Por Bruno Albertim
Aos 13 anos de idade, morador de Ubatuba, a cidade onde o mar banha as montanhas da Mata Atlântica no litoral paulistano, Hugo Pouvot já sabia que “inverno era época de sororoca no mar; verão, tempo de dourado; e cação, o ano inteiro”.
Um dos chefs de maior apuro técnico não apenas da cena pernambucana, mas, também, do País, Prouvot teve grandes mestres antes de chegar ao Recife, em meados dos anos 1990, para chefiar a cozinha do Mingus de Piedade, restaurante que divide a história da chamada alta gastronomia na cidade entre antes e depois de sua atuação.
Dentre outros, foi subchef do heróico Laurent Suaudeau, no Copacabana Palace, e do celebrado Russso, no luxuosíssimo Emiliano, em São Paulo. Nenhum mestre, contudo, foi tão precoce e marcante quanto seu próprio avó: Motta Pereira. Seu Motta, não por acaso, é o nome do novo restaurante que Prouvot acaba de abrir na Zona Sul do Recife.
Português que havia fugido da ditaduta de Salazar para o Brasil, o velho negociante que fez história no mercado de peixes de São Paulo ensinou tudo o que sabia ao neto curioso. “Muito pequeno, eu já sabia tratar e filetar peixes com habilidade de peixeiro adulto. Na escola, eu era zoado porque tinha sempre um cheiro de maresia na farda”, ele lembra.
Para homenagear a memória do avô, Hugo abriu, com seu irmão e também chef Júlio, o Seu Motta no centro histórico de Ubatuba. Seis anos depois, a casa expande, agora, sua filial ao bairro recifense de Boa Viagem. Não é missa de corpo presente: em poucos lugares, se come pescados com tanta qualidade. Eis a máxima da casa: o melhor da técnica clássica em favor do ingrediente em seu melhor momento.
O litoral daqui não é o mesmo de Ubatuba, de águas frias e de peixes mais gordos. Mas o chef tem feito bons acordos com os pescadores locais e o peixe na casa, via de regra, tem o frescor do mar ali perto. Para manter a tônica da matriz de Ubatuba, palmito pupunha in natura e lulas, abundantes nas bandas de lá, estão presentes em várias receitas.
Para abrir os trabalhos, a casquinha de caranguejo (R$ 24) ou a excelente coxinha de mandioquinha com camarão (R$ 16) indicam o que está por vir. Os principais estão divididos em três sessões: para uma ou duas pessoas e em “banquetes”, para compartilhar em grupos maiores. O peixe com pirão caiçara traz o peixe alto, fresquinho, puxado na manteiga de castanhas, mais banana da terra e palmito grelhados e um pirão levíssimo, com o caldo do peixe em massa de banana verde (é surpreendente).
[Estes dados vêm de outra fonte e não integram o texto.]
Lemma step_measure w w' : walk_step w w' → wk_cancelled w' = false → measure w' < measure w.
Proof.
  destruct 1 as [? ? ? ? ? ? ? ? Hf|? ? ? ? ? Ht Hr|? ? ? ? ? Hr|? ? ? ? ? Hr|? ? ? ? ? ? ? ? Hr ? ? Hs|? ? ? ? ? ? ? ? Hr ? Hs| |];
    unfold measure; simpl; intros Hc; try done.
  - rewrite Hf, !length_app. simpl. lia.
  - rewrite Ht, Hr. simpl. lia.
  - rewrite Hr. simpl. lia.
  - rewrite Hr. simpl. lia.
  - apply started_measure in Hs. unfold measure in Hs; simpl in Hs. rewrite Hr. simpl. lia.
  - apply started_measure in Hs. unfold measure in Hs; simpl in Hs. rewrite Hr. simpl. lia.
Qed.

Lemma cancelled_stays w w' : walk_step w w' → wk_cancelled w = true → wk_cancelled w' = true.
Proof. destruct 1; simpl; congruence. Qed.

Lemma can_land w : wk_cancelled w = false → wk_flight w ≠ [] → ∃ w', walk_step w w' ∧ wk_cancelled w' = false.
Proof.
  intros Hc Hf. destruct (wk_flight w) as [|pc flight] eqn:E; [done|].
  eexists. split; [by apply (step_land w [] pc flight (Err TeCancelled) 0 0)|done].
Qed.

Lemma can_start w pc : wk_cancelled w = false → ∃ w', started w pc w' ∧ wk_cancelled w' = false.
Proof. intros Hc. eexists. split; [by apply (started_landed w pc (Err TeCancelled) 0 0)|done]. Qed.

Lemma fresh_none t : fresh_notes t [].
Proof. split; [constructor|]. by intros id ?%elem_of_nil. Qed.

Lemma can_step calls w : walk_inv calls [] w → wk_cancelled w = false → ¬ walk_done w →
  ∃ w', walk_step w w' ∧ wk_cancelled w' = false.
Proof.
  intros Hi Hc Hd. destruct (decide (wk_flight w = [])) as [Hf|Hf]; [|by apply can_land].
  destruct (wk_reached w) as [[item [call|d|]]|] eqn:Er.
  - eexists. split; [by apply (step_decide w item call (Settled (gated_denied call tool_traits_default [])))|done].
  - destruct d as [g|waiting].
    + destruct (can_start (admit_call w 0 item g false []).1 (admit_call w 0 item g false []).2) as (w' & Hs & Hc'); [done|].
      exists w'. split; [|done]. apply (step_settled w item g 0 false []); [done|done| |by apply fresh_none|done].
      rewrite Hf. simpl. by repeat case_match.
    + eexists. split; [apply (step_ask w item waiting 0); try done|done]. by rewrite Hf.
  - destruct (can_start (admit_call w 0 item (gated_denied (mkToolCall [] [] VNull) tool_traits_default []) false []).1
      (admit_call w 0 item (gated_denied (mkToolCall [] [] VNull) tool_traits_default []) false []).2) as (w' & Hs & Hc'); [done|].
    exists w'. split; [|done]. by eapply (step_answered w item); [done|done|by apply fresh_none|].
  - destruct (wk_todo w) as [|[item call] todo] eqn:Et.
    + destruct Hd. split_and!; [done|done|]. by rewrite Hf.
    + eexists. split; [apply (step_reach w item call todo); try done; by rewrite Hf|done].
Qed.

Lemma steps_measure n w w' : nsteps walk_step n w w' → wk_cancelled w' = false → n + measure w' ≤ measure w.
Proof.
  induction 1 as [w|n w1 w2 w3 Hs Hn IH]; [lia|]. intros Hc. specialize (IH Hc).
  destruct (wk_cancelled w2) eqn:E2.
  { exfalso. clear -Hn E2 Hc. induction Hn as [|n a b c Hab _ IH]; [congruence|]. eauto using cancelled_stays. }
  pose proof (step_measure _ _ Hs E2). lia.
Qed.

(** ** Claims *)

Section claims.
Context (calls : list (ItemId * ToolCall)) (t : Transcript).
Context (Hnd : NoDup calls.*1) (Hwf : transcript_wf t) (Hpresent : ∀ id, id ∈ calls.*1 → is_Some (get t id)).
(* ===== verification/Turn.v ===== *)
(** * Turn: the loop of rounds

    [bingo-core/src/turn.rs]: one round trip and the loop over them, with what
    the streaming leg does about a failed stream ([turn/stream.rs]), the ruler
    ([turn/ruler.rs], [context/budget.rs]), the breaker ([turn/config.rs]) and a
    compaction asked for by hand ([turn/compact.rs]).  A turn carries its own
    transcript; everything it awaits (contributors, the endpoint, hooks, tools, a
    person) answers through a [Trip], one per round trip, in which the stream is
    the arrivals [Stream.stream] folds and the round the walk [Round.round_end]
    closes.  Fresh ids and times come from a supply.  An endpoint that is itself
    an agent runs another loop ([turn/agent.rs]) and is not modelled; the request
    is known by its measured size alone. *)

From S2P Require Import Prelude Text Model Interaction Event Transcript Recovery Queue Gate Stream Round.

(** ** The ruler *)

Definition saturating_sub (a b : N) : N := (a - b)%N.

Record Thresholds := mkThresholds { th_effective : N; th_warn : N; th_trigger : N; th_keep : N }.

Definition thresholds_of (window max_tokens : N) : Thresholds :=
  let effective := saturating_sub window max_tokens in
  let trigger := (wrap 64 (effective * 9) / 10)%N in
  mkThresholds effective (saturating_sub trigger 20000) trigger (effective / 4)%N.

Definition thresholds_held (window : N) : Thresholds := mkThresholds window 0 window 0.

Record Anchor := mkAnchor { an_server : N; an_estimate : N; an_rounds : N }.

Definition recount_growth : N := 20000.
Definition recount_rounds : N := 5.

Definition anchor_used (a : Anchor) (estimate : N) : N :=
  u64_saturating_add (an_server a) (saturating_sub estimate (an_estimate a)).
Definition anchor_recount_due (a : Anchor) (estimate : N) : bool :=
  (recount_rounds <=? an_rounds a)%N || (recount_growth <=? saturating_sub estimate (an_estimate a))%N.

Record Ruler := mkRuler {
  rl_lines : Thresholds;
  rl_anchor : option Anchor;
  rl_estimate : N;
  rl_held : option N;
  rl_warned : bool;
}.

Definition ruler_new (window max_tokens : N) (holds : bool) : Ruler :=
  mkRuler (if holds then thresholds_held window else thresholds_of window max_tokens) None 0
          (if holds then Some 0%N else None) false.
(* ===== verification/Session.v ===== *)
(** * Session: the actor and its mailbox

    [bingo-core/src/session.rs] ([dispatch] and the handlers it calls),
    [session/inputs.rs], [session/gate.rs], [session/catalogue.rs],
    [session/running.rs] and the bookkeeping of [session/commands.rs].  One
    message at a time moves the hub of [Hub], through the handlers of [Asks] and
    the queue of [Queue]; tasks the actor starts (a turn, a command, the plugins'
    gate) come back as messages of their own, in any order.  What such a task
    decides is the content of its message; calls handed into a running turn from
    outside ([session/invoke.rs]) are kept to their item's three messages. *)

From S2P Require Import Prelude Text Model Interaction Event Transcript State Tree Recovery Queue Gate Commands Stream Round Store Hub Asks.

(** What the actor takes from outside itself: the clock, the order of a hash
    map, minted ids, the clock's addition, the configuration as its policy would
    state it, whether links rewrite events, whether a model answers and which
    endpoint keeps its own context, whether the host is still there, who drew the
    views it shows, and an answer as JSON. *)
Record World := mkWorld {
  w_clock : nat → Timestamp;
  w_order : gmap str PendingAsk → list str;
  w_interaction : nat → str;
  w_item : nat → str;
  w_turn : nat → str;
  w_add : Timestamp → Z → option Timestamp;
  w_view : nat → ConfigView;
  w_config_eqb : ConfigView → ConfigView → bool;
  w_links : bool;
  w_answers : bool;
  w_holder : option str;      (** the endpoint that holds the context itself *)
  w_host : bool;
  w_drawings : nat → Drawings;     (** who drew which view *)
  w_answer : Answer → Value;       (** what serde makes of an answer *)
}.
(* ===== verification/Actor.v ===== *)
(** * Actor: what a session's handlers keep true, message after message

    Most handlers of [Session] and [Asks] only add frames and move things on the
    actor's bench; what they keep is proved once, for any discipline that allows
    frames which say nothing of turns and quiet moves of the bench.  Two
    disciplines are instances: listeners and the actor agree on the running turn,
    and no input handed to the actor is forgotten. *)

From S2P Require Import Prelude Text Model Interaction Event Transcript State Tree Recovery Queue Gate Commands Stream Round Store Hub Asks Session.

(** ** Disciplines *)

(** Which turn a listener of these events takes to be running, and whether they
    ever contradict one another. *)
Fixpoint brackets (cur : option TurnId) (es : list Event) : option (option TurnId) :=
  match es with
  | [] => Some cur
  | TurnStarted turn _ _ :: es => match cur with None => brackets (Some turn) es | Some _ => None end
  | TurnCompleted turn _ _ :: es => if bool_decide (cur = Some turn) then brackets None es else None
  | SessionClosed _ :: es => brackets None es
  | _ :: es => brackets cur es
  end.

Lemma brackets_app cur es es' : brackets cur (es ++ es') = brackets cur es ≫= λ c, brackets c es'.
Proof.
  revert cur. induction es as [|e es IH]; intros cur; simpl; [done|].
  destruct e; try done; [by destruct cur|by destruct (bool_decide _)].
Qed.

Definition neutral_event (e : Event) : bool :=
  match e with TurnStarted _ _ _ | TurnCompleted _ _ _ | SessionClosed _ => false | _ => true end.

Lemma brackets_neutral cur e : neutral_event e = true → brackets cur [e] = Some cur.
Proof. by destruct e. Qed.

(** An input or a command the actor still has in its hands. *)
Definition outstanding (i : IntentId) (d : Bench) : Prop :=
  i ∈ fl_intent <$> option_list (ig_flight (dk_gate d)) ∨ i ∈ wg_intent <$> ig_waiting (dk_gate d) ∨ is_Some (cm_inflight (dk_commands d) !! i).

Section disciplines.
Context {St : Type} `{SessionStore St}.
Implicit Types h : Hub St.

(** A move that says nothing, starts and ends no turn, and forgets nothing. *)
Record quiet h h' : Prop := mk_quiet {
  qu_published : hb_published h' = hb_published h;
  qu_serving : hb_serving h' = hb_serving h;
  qu_running : rn_turn <$> dk_running (hb_bench h') = rn_turn <$> dk_running (hb_bench h);
  qu_outstanding : ∀ i, outstanding i (hb_bench h) → outstanding i (hb_bench h');
}.
#[global] Instance quiet_preorder : PreOrder quiet.
Proof. split; [done|]. intros h1 h2 h3 [] []. split; [congruence..|auto]. Qed.

(** What the outcomes of handlers are held to. *)
Record Discipline (w : World) := mk_discipline {
  keeps : ∀ A, Hub St → Hub St * result KernelError A → Prop;
  keeps_ok : ∀ A h h' (x : A), quiet h h' → keeps A h (h', Ok x);
  keeps_after : ∀ A h h' r, quiet h h' → keeps A h' r → keeps A h r;
  keeps_bind : ∀ A B (m : Act A) (k : A → Act B),
    (∀ h, keeps A h (m h)) → (∀ x h, keeps B h (k x h)) → ∀ h, keeps B h (abind m k h);
  keeps_tell : ∀ e cause h, neutral_event e = true → keeps unit h (Asks.tell (w_clock w) (w_order w) e cause h);
}.

Context {w : World} (D : Discipline w).
Definition kept {A} h (r : Hub St * result KernelError A) : Prop := keeps w D A h r.
Definition keeping {A} (m : Act A) : Prop := ∀ h, kept h (m h).

Lemma kept_ok {A} h h' (x : A) : quiet h h' → kept h (h', Ok x).
Proof. apply keeps_ok. Qed.
Lemma kept_after {A} h h' (r : Hub St * result KernelError A) : quiet h h' → kept h' r → kept h r.
Proof. apply keeps_after. Qed.
Lemma kept_act {A} (m : Act A) h : keeping m → kept h (m h).
Proof. intros Hm. apply Hm. Qed.
Lemma keeping_bind {A B} (m : Act A) (k : A → Act B) : keeping m → (∀ x, keeping (k x)) → keeping (abind m k).
Proof. intros Hm Hk. exact (keeps_bind w D A B m k Hm Hk). Qed.
Lemma keeping_ret {A} (x : A) : keeping (aret x).
Proof. intros h. by apply kept_ok. Qed.
Lemma keeping_tell e cause : neutral_event e = true → keeping (Asks.tell (w_clock w) (w_order w) e cause).
Proof. intros He h. by apply keeps_tell. Qed.
Lemma keeping_update (f : Hub St → Hub St) : (∀ h, quiet h (f h)) → keeping (update f).
Proof. intros Hf h. apply kept_ok, Hf. Qed.
Lemma keeping_each {A} (f : A → Act ()) l : (∀ x, keeping (f x)) → keeping (each f l).
Proof. intros Hf. induction l as [|x l IH]; simpl; [apply keeping_ret|]. by apply keeping_bind. Qed.
End disciplines.

Create HintDb turns.
#[export] Hint Extern 1 (keeping _ (aret _)) => apply keeping_ret : turns.
#[export] Hint Extern 1 (keeping _ (Asks.tell _ _ _ _)) => apply keeping_tell; reflexivity : turns.
#[export] Hint Extern 1 (quiet _ _) => split; solve [reflexivity|trivial] : turns.
(** One step into a handler: its sequence, its guards, its changes to the bench. *)
Ltac neutral_step :=
  match goal with
  | |- keeping _ (abind _ _) => eapply keeping_bind; [|intros ?]
  | |- keeping _ (each _ _) => eapply keeping_each; intros ?
  | |- keeping _ (update _) => eapply keeping_update; intros ?
  | |- keeping _ (match ?x with _ => _ end) => destruct x
  | |- kept _ _ (match ?x with _ => _ end) => destruct x
  | |- kept _ _ (_, Ok _) => apply kept_ok
  | |- kept _ ?h (?m ?h) => apply kept_act
  end.
Ltac neutral_all := repeat (first [solve [eauto with turns]|neutral_step]).

Section quiet_handlers.
Context {St : Type} `{SessionStore St} (w : World) (D : Discipline w).
Implicit Types h : Hub St.
Abbreviation clock := (w_clock w).
Abbreviation order := (w_order w).
Abbreviation neutral := (keeping D).

Lemma neutral_refresh : neutral (refresh_config (St := St) clock order (w_view w) (w_config_eqb w) (w_links w)).
Proof. intros h. unfold refresh_config. neutral_all. Qed.
#[local] Hint Resolve neutral_refresh : turns.

Lemma neutral_record_item item : neutral (record_item (St := St) clock order (w_view w) (w_config_eqb w) (w_links w) item).
Proof. intros h. unfold record_item. apply kept_act. neutral_all. Qed.
#[local] Hint Resolve neutral_record_item : turns.

Lemma neutral_record_for intent body : neutral (record_for (St := St) clock order (w_item w) (w_view w) (w_config_eqb w) (w_links w) intent body).
Proof. intros h. unfold record_for. neutral_all. Qed.
(* ===== verification/TaskLaws.v ===== *)
(** * TaskLaws: what a task list promises

    A list reads back from the journal as it was written, whatever JSON its metadata
    holds; ids count up from one and are never taken twice; calls one after another do
    what the pure list of task.rs does, and of two that both read before either wrote
    one is lost; a board is a room in reach, never an agent; a private list asks nothing
    of the session tree; the prompt hears of a list only when it changed. *)

From S2P Require Import Prelude Text Model Interaction Event Transcript State Ears PermPath PermRule PermDecide Chain Gate Stream Round Commands Tasks.

(** ** The specification: the list as a value, and the calls over it *)

Inductive Op := OpAdd (draft : Draft) | OpChange (change : Change) (claimed : bool).
(** What a call makes of the list, or the error it answers with. *)
Definition op_result (op : Op) (tasks : list Task) : result KernelError (list Task * str) :=
  match op with
  | OpAdd draft =>
      if is_nil (trim (dr_subject draft)) then Err (mkKernelError InvalidInput (lit "/tasks add <subject> [@owner]"))
      else let made := create tasks draft in
           Ok (made.2, lit "Created #" ++ show_N (tk_id made.1) ++ lit ": " ++ tk_subject made.1)
  | OpChange change claimed =>
      match update tasks change with
      | None => Err (mkKernelError InvalidInput (unknown_said (ch_id change)))
      | Some found => Ok (found.2, receipt found.1 claimed)
      end
  end.
Definition op_list (op : Op) (tasks : list Task) : list Task :=
  match op_result op tasks with Ok made => made.1 | Err _ => tasks end.
Definition op_job (host : TaskHost) (session : SessionId) (op : Op) : Job str :=
  match op with OpAdd draft => add host session draft | OpChange change claimed => change_task host session change claimed end.
Definition run_ops (host : TaskHost) (session : SessionId) (ops : list Op) (desk : gmap SessionId SessionState) : gmap SessionId SessionState :=
  foldl (fun desk op => (op_job host session op desk).2) desk ops.
Definition list_at (desk : gmap SessionId SessionState) (session : SessionId) : list Task := default [] (tasks_of <$> desk !! session).
(** A host that refuses nothing of this session. *)
Definition serves (host : TaskHost) (session : SessionId) : Prop :=
  th_open host session = None ∧ th_extend host session = None ∧ th_invalidate host session = None.
Definition numbered (tasks : list Task) : Prop := tk_id <$> tasks = N.of_nat <$> seq 1 (length tasks).
(* ===== verification/ScheduleLaws.v ===== *)
(** * ScheduleLaws: what a schedule promises

    A schedule reads back as it was written and its next fire is always still to come;
    no occurrence is fired twice by one process, whatever the disk refuses and in
    whatever order fires land; the loop never sleeps past a fire; consent is the
    person's alone and pins the exact words they read; a wake is delivered once. *)

From Stdlib Require DecimalString.
From S2P Require Import Prelude Text Digest Model Interaction Event Transcript State Ears Numbers Queue CommandLine Round Schedule.

(** What is relied on of the calendar: adding is adding, tomorrow is the next day, the
    civil date of a zone never goes back, a time of day falls on its date or, where the
    clocks skipped it, later, and a moment's text reads back. *)
Class CalendarLaws `{Calendar} := mkCalendarLaws {
  cal_plus_spec t d u : cal_plus t d = Some u → u = (t + d * 10 ^ 9)%Z;
  cal_tomorrow_spec d e : cal_tomorrow d = Some e → e = (d + 1)%Z;
  cal_date_mono t u : (t <= u)%Z → (cal_date t <= cal_date u)%Z;
  cal_at_date d h m t : cal_at d h m = Some t → (d <= cal_date t)%Z;
  cal_show_parse t : cal_parse (cal_show t) = Some t;
  cal_show_plain t : trim (cal_show t) = cal_show t ∧ cal_show t ≠ [];
}.

(** Lookups in a map just inserted into, at the key or off it. *)
Ltac off_insert :=
  repeat match goal with
    | H : context [<[?i := _]> _ !! ?i] |- _ => rewrite lookup_insert_eq in H
    | |- context [<[?i := _]> _ !! ?i] => rewrite lookup_insert_eq
    | H : context [<[_ := _]> _ !! _] |- _ => rewrite lookup_insert_ne in H by done
    | |- context [<[_ := _]> _ !! _] => rewrite lookup_insert_ne by done
    end.
Lemma sublist_retain {A} (p : A → bool) l : retain p l `sublist_of` l.
Proof. unfold retain. induction l as [|a l IH]; [done|]. cbn. destruct (p a); by constructor. Qed.

Section spec.
Context `{CalendarLaws}.

Lemma next_after s after t : spec_next_fire s after = Some t → (after < t)%Z.
Proof.
  destruct s as [seconds|h m|at_]; cbn [spec_next_fire].
  - destruct (Z.ltb_spec 0 seconds); [|done]. intros ->%cal_plus_spec. lia.
  - unfold next_daily. destruct (cal_at (cal_date after) h m) as [today|]; cbn; [|done].
    destruct (Z.ltb_spec after today); [by intros [= <-]|].
    destruct (cal_tomorrow (cal_date after)) as [tomorrow|] eqn:Et; cbn; [|done]. apply cal_tomorrow_spec in Et as ->.
    intros Ha%cal_at_date. destruct (Z.lt_ge_cases after t) as [|Hle]; [done|]. apply cal_date_mono in Hle. lia.
  - destruct (Z.ltb_spec after at_); [by intros [= <-]|done].
Qed.
Lemma next_every seconds after t : spec_next_fire (Every seconds) after = Some t → t = (after + seconds * 10 ^ 9)%Z.
Proof. cbn. destruct (0 <? seconds)%Z; [|done]. apply cal_plus_spec. Qed.
Lemma next_once at_ after t : spec_next_fire (OnceAt at_) after = Some t → t = at_ ∧ (after < at_)%Z.
Proof. cbn. destruct (Z.ltb_spec after at_); [|done]. by intros [= <-]. Qed.

(** ** The words of a schedule *)

Lemma digits_upto_below b acc s : (0 <= b)%Z →
  digits_upto b (Z.of_N acc) s = Z.of_N <$> digits_below (Z.to_N b + 1) acc s.
Proof.
  intros Hb. revert acc. induction s as [|c s IH]; intros acc; [done|]. cbn [digits_upto digits_below].
  destruct (is_ascii_digit c) eqn:Ec; [|done]. unfold is_ascii_digit in Ec. bools.
  repeat match goal with H : (_ <=? _)%N = true |- _ => apply N.leb_le in H end.
  assert (Z.of_N acc * 10 + (Z.of_N c - 48) = Z.of_N (acc * 10 + (c - 48)))%Z as -> by lia. rewrite IH.
  destruct (Z.leb_spec (Z.of_N (acc * 10 + (c - 48))) b), (N.ltb_spec (acc * 10 + (c - 48)) (Z.to_N b + 1)); lia || done.
Qed.
Lemma show_Z_nonneg z : (0 <= z)%Z → show_Z z = show_N (Z.to_N z).
Proof. intros Hz. unfold show_N. by rewrite Z2N.id. Qed.
Lemma digits_show_Z b z : (0 <= z <= b)%Z → parse_digits_upto b (show_Z z) = Some z.
Proof.
  intros Hz. rewrite show_Z_nonneg by lia. destruct (show_N_cons (Z.to_N z)) as (c & r & E & _).
  unfold parse_digits_upto. rewrite E. rewrite <- E. change 0%Z with (Z.of_N 0). rewrite digits_upto_below by lia.
  rewrite digits_show by lia. cbn. by rewrite Z2N.id by lia.
Qed.
Lemma show_Z_digits z : (0 <= z)%Z → Forall (λ c, is_ascii_digit c = true) (show_Z z).
Proof. intros Hz. rewrite show_Z_nonneg by done. apply show_chars. Qed.
Lemma digit_plain c : is_ascii_digit c = true → is_whitespace c = false ∧ c ≠ chr ":" ∧ c ≠ chr "+" ∧ c ≠ chr "-".
Proof.
  unfold is_ascii_digit. intros Hc. bools.
  repeat match goal with H : (_ <=? _)%N = true |- _ => apply N.leb_le in H end.
  split_and!; [|intros ->; vm_compute in *; congruence..]. unfold is_whitespace.
  repeat (apply orb_false_iff; split); try apply N.eqb_neq; try (apply andb_false_iff; rewrite !N.leb_gt); lia.
Qed.
Lemma parse_i8_show z : (0 <= z <= 127)%Z → parse_i8 (show_Z z) = Some z.
Proof.
  intros Hz. pose proof (digits_show_Z 127 z Hz) as Hd. unfold parse_i8.
  rewrite show_Z_nonneg in * by lia. destruct (show_N_cons (Z.to_N z)) as (c & r & E & Hc). rewrite E in *.
  apply digit_plain in Hc as (_ & _ & Hp & Hm). by rewrite !(proj2 (N.eqb_neq _ _)) by done.
Qed.
Lemma parse_i8_two z : (0 <= z < 60)%Z → parse_i8 (two_digits z) = Some z.
Proof.
  intros Hz. unfold two_digits. destruct (Z.ltb_spec z 10); [|apply parse_i8_show; lia].
  assert (z = 0 ∨ z = 1 ∨ z = 2 ∨ z = 3 ∨ z = 4 ∨ z = 5 ∨ z = 6 ∨ z = 7 ∨ z = 8 ∨ z = 9)%Z as Hd by lia.
  by repeat destruct Hd as [->|Hd]; subst; vm_compute.
Qed.

(** The schedules there are: an interval a clock can hold, a minute of a day, a moment. *)
Definition spec_ok (s : Spec) : Prop :=
  match s with
  | Every seconds => (0 < seconds <= i64_max)%Z
  | DailyAt hour minute => (0 <= hour < 24)%Z ∧ (0 <= minute < 60)%Z
  | OnceAt _ => True
  end.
Brasileirinho e bem intenso é o Baião de pescados e lulas (R$ 79), um filé de pescada amarela, com baião de feijão verde com palmito e lula em creme fresco e cítrico – um mosaico de bons sabores.
Bem clássica e farta é a Feijoada de Frutos do Mar (R$ 198), com o feijão branco num denso ensopado de camarão, peixes, lula, encimado por lula empanada e polvo salteado, com um refrescante vinagrete de laranja, bananinha à milanesa, mais farofa de dendê e arroz. E de marcar de vez a memória do paladar e o Peixe Inteiro (normalmente, cioba, bem tenra), assado em frigideira de ferro depois de marinado, escoltado por arroz, feijão verde um vinagrete de palmito: puro suco de brasilidade.
Para beber, a cerveja está sempre bem gelada, há brancos e rosés de bom frescor e custo-benefício e, além da caipirosca de frutas obrigatória, drinques bem tropicais como o Viola (R$ 36), que traz graviola, sumo de limão, gin e chá de hibisco. O lugar ajuda muito na construção do clima: numa rua meio secreta e tranquila de Boa Viagem já quase Setúbal, uma casa antiga de paredes brancas e climão de veraneio. Um lugar para se ir em qualquer horário – e, de serviço atento, porém informal, sempre um acerto no pós-praia. À sua maneira, ali, Prouvot vai reinventando com louvor a cozinha caiçara do Brasil.